Activity. Each line from the start of the records through the line containing "Lemma dir_facts B" is to be transcribed exactly, and no other line is to be included.

Data supplied.
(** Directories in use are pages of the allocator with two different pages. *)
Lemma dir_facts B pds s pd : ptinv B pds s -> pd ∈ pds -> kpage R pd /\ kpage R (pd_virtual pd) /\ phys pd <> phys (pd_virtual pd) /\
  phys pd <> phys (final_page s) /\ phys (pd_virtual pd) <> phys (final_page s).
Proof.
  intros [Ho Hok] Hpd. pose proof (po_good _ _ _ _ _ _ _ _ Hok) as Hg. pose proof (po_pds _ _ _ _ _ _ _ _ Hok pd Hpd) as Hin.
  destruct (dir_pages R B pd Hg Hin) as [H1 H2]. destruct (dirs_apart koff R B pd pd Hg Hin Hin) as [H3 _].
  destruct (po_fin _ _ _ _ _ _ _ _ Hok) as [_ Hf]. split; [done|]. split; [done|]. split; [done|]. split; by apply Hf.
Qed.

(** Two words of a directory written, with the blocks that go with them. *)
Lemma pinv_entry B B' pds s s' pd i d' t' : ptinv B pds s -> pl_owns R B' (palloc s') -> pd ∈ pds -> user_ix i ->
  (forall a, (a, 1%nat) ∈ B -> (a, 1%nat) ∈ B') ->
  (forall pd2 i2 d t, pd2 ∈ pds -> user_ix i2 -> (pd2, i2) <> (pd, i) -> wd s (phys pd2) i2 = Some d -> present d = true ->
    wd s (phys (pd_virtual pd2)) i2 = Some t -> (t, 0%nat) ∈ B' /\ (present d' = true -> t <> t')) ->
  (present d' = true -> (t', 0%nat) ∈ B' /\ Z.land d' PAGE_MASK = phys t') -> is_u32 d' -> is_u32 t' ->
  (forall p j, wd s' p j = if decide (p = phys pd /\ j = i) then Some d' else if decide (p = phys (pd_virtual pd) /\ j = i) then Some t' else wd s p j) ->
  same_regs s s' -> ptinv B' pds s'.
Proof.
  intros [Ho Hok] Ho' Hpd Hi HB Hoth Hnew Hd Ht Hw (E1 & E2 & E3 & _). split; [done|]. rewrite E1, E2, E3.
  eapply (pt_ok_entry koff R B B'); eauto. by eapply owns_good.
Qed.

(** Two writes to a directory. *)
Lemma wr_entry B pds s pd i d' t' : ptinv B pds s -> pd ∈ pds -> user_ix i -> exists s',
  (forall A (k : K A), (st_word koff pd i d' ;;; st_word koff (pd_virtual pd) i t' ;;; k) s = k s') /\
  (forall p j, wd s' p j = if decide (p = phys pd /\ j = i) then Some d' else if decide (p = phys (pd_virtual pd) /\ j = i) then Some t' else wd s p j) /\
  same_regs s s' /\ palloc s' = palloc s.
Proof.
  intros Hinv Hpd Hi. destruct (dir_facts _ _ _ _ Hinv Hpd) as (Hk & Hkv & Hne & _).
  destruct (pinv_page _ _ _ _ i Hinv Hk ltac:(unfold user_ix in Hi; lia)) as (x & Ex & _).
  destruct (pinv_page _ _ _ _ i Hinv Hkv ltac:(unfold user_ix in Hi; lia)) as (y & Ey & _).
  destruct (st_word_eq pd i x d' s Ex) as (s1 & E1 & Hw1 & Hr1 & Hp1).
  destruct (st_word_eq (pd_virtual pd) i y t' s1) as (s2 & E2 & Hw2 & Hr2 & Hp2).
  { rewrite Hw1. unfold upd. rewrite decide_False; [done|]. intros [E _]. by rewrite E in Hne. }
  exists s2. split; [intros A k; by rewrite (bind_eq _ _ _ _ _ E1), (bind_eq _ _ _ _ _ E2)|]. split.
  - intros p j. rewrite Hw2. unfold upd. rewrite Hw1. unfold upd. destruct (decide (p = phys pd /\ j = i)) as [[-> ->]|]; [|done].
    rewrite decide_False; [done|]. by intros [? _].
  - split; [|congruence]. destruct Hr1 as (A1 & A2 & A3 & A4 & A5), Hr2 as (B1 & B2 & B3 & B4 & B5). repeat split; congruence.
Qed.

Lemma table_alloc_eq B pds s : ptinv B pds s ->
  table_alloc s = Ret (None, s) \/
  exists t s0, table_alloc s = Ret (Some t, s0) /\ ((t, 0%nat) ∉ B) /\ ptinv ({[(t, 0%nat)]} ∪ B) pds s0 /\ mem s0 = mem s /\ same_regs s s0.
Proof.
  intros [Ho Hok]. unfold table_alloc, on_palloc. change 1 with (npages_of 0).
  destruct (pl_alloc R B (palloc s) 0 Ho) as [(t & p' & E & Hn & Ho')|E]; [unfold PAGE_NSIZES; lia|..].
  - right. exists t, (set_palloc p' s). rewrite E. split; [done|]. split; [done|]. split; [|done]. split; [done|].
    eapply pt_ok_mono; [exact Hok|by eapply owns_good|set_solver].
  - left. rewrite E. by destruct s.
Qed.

Answer below.
(** Directories in use are pages of the allocator with two different pages. *)
Lemma dir_facts B pds s pd : ptinv B pds s -> pd ∈ pds -> kpage R pd /\ kpage R (pd_virtual pd) /\ phys pd <> phys (pd_virtual pd) /\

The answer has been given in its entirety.